Perhaps the clearest case is that of the mayor of Ilopango [one of the first Peace Zones], Salvador Ruano, of the Arena Party, who has admitted that, as part of his policy to prevent violence and carry out reintegration, he has contracted small groups of gang members to resurface the streets or set up flood defenses since May 2012, paying them with municipal funds.
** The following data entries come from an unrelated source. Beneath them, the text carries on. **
Lemma validate_bindings_ok signer s scope token current now i :
  validate_commit_bindings (S := S) signer s scope token current now = Ok i <->
  bound_intent signer s scope token current now i.
Proof.
  unfold validate_commit_bindings, bound_intent. rewrite result_bind_ok. split.
  - intros (id & Hid%map_token_error_ok & Hv). apply result_bind_ok in Hv as (loaded & Hl & Hv).
    destruct (load_intent s scope id) as [l|e|] eqn:Hload; [injection Hl as ->|done..].
    apply result_bind_ok in Hv as (i' & Hr%map_token_error_ok & Hv).
    apply resolve_ok in Hr as (id' & Hid' & Hlk & Hscope & Hc).
    rewrite Hid in Hid'. injection Hid' as <-.
    destruct (bool_decide_reflect (id = intent_id loaded)) as [->|]; [|done].
    destruct (bool_decide_reflect (mi_scope loaded = scope)); [|done]. simpl in Hlk. injection Hlk as <-.
    destruct (bool_decide_reflect (operation_hash (mi_operation loaded) = vc_operation_hash current)); [|done].
    simpl in Hv. destruct (vc_caller_authorized current); [simpl in Hv|done].
    apply result_bind_ok in Hv as ([|d ds] & Hst & [= <-]).
    apply stale_dimensions_nil in Hst. done.
  - intros (Hid & Hl & Hs & Hc & Hh & Ha & Hf). exists (intent_id i).
    split; [by apply map_token_error_ok|]. rewrite Hl. simpl. rewrite result_bind_ok.
    exists i. split.
    + apply map_token_error_ok, resolve_ok. exists (intent_id i).
      rewrite !bool_decide_true by done. done.
    + rewrite bool_decide_true, Ha by done. simpl. by rewrite (proj2 (stale_dimensions_nil s i current) Hf).
Qed.
End Bindings.
Section IntentProofs.
Context `{RuleEnv} `{TextFormat} `{ContentHasher} `{!IntentSerde} `{!OperationText} `{!TokenCodec}.
Variable validate : CollectionSchema -> Value -> result unit AxonError.
Variable secs_display : Z -> string.

Abbreviation Mem := MemoryStorageAdapter (only parsing).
These actions seem to clash head-on with the restrictive Article 2 of the Prohibition Law, which states: "Any legal act that … these groups realize via their members or others will be illegal, and therefore will entail criminal, civil, and administrative consequences for their promoters, creators … collaborators and financiers."

As El Faro points out, the mayor’s actions do not seem to be bringing any legal consequences for him, and at least 21 other mayors across the country have committed to hiring gang members to carry out public works.

InSight Crime Analysis

Murders in El Salvador have fallen by about half since March 2012, thanks to a deal between the government and the country’s two main gangs. These groups have agreed to cut violence in exchange for concessions, including the transfer to lower-security prisons of jailed leaders, and comprehensive reintegration programs for members.

Bending the rules and obscuring the facts seems to be part of an accepted way of brokering the truce. The authorities maintained extreme secrecy around the project, first denying the existence of any negotiations; then denying that the government had played a part in them; and finally admitting six months after the story broke that it had been a government plan from the start, and that gang leaders had been offered concessions in exchange for cutting violence.

Indeed, the Mauricio Funes administration has appeared more concerned with bringing about the electorally vital drop in the murder rate than with consulting Salvadorans or the Salvadoran Congress about the process. This may have been necessary in order to gain political capital to keep the truce going. Most Salvadorans are against it, but are now seeing the benefits.

However, the administration's arbitrary approach to the law is troubling. Laws are circumvented or simply ignored. No new laws have been passed or considered in order to facilitate the movement of gang representatives. The negotiators of the truce have called for the anti-gang law to be repealed, but President Mauricio Funes rejected that option in December, though he did say he would consider amending the law. And there has been little public discussion of what an amnesty deal for gang members, if it is an option, would look like.

The lack of transparency in the process has generated distrust on all sides. If the executive branch can simply sidestep laws when it wants, there is no guarantee that it will not simply apply them again when it is politically convenient. This problem will only get worse as the truce continues.

There have been proposals, for instance, to adjust legislation to allow for gang members to leave the groups and rehabilitate themselves, but El Faro points out that the gangs have made it clear that they are not interested in disbanding, and are offering only to cease criminal activity. Pedro Cruz, a former head of the Special Crimes Unit of the Attorney General's Office, told El Faro that there could be no repeal of the law until this took place: "Committing crime is still one of the natural activities of a gang. It is a structure that still commits crime. Fewer, but it commits them. This is a process, and when in their essence the gangs do not commit crimes, they will not have to be banned, but while they still do..."

Until the Funes administration begins to face up to these tough questions in conjunction with other elected officials -- and hopefully civil society figures of all stripes -- then this process will lack the necessary legitimacy to bring about a sustainable peace.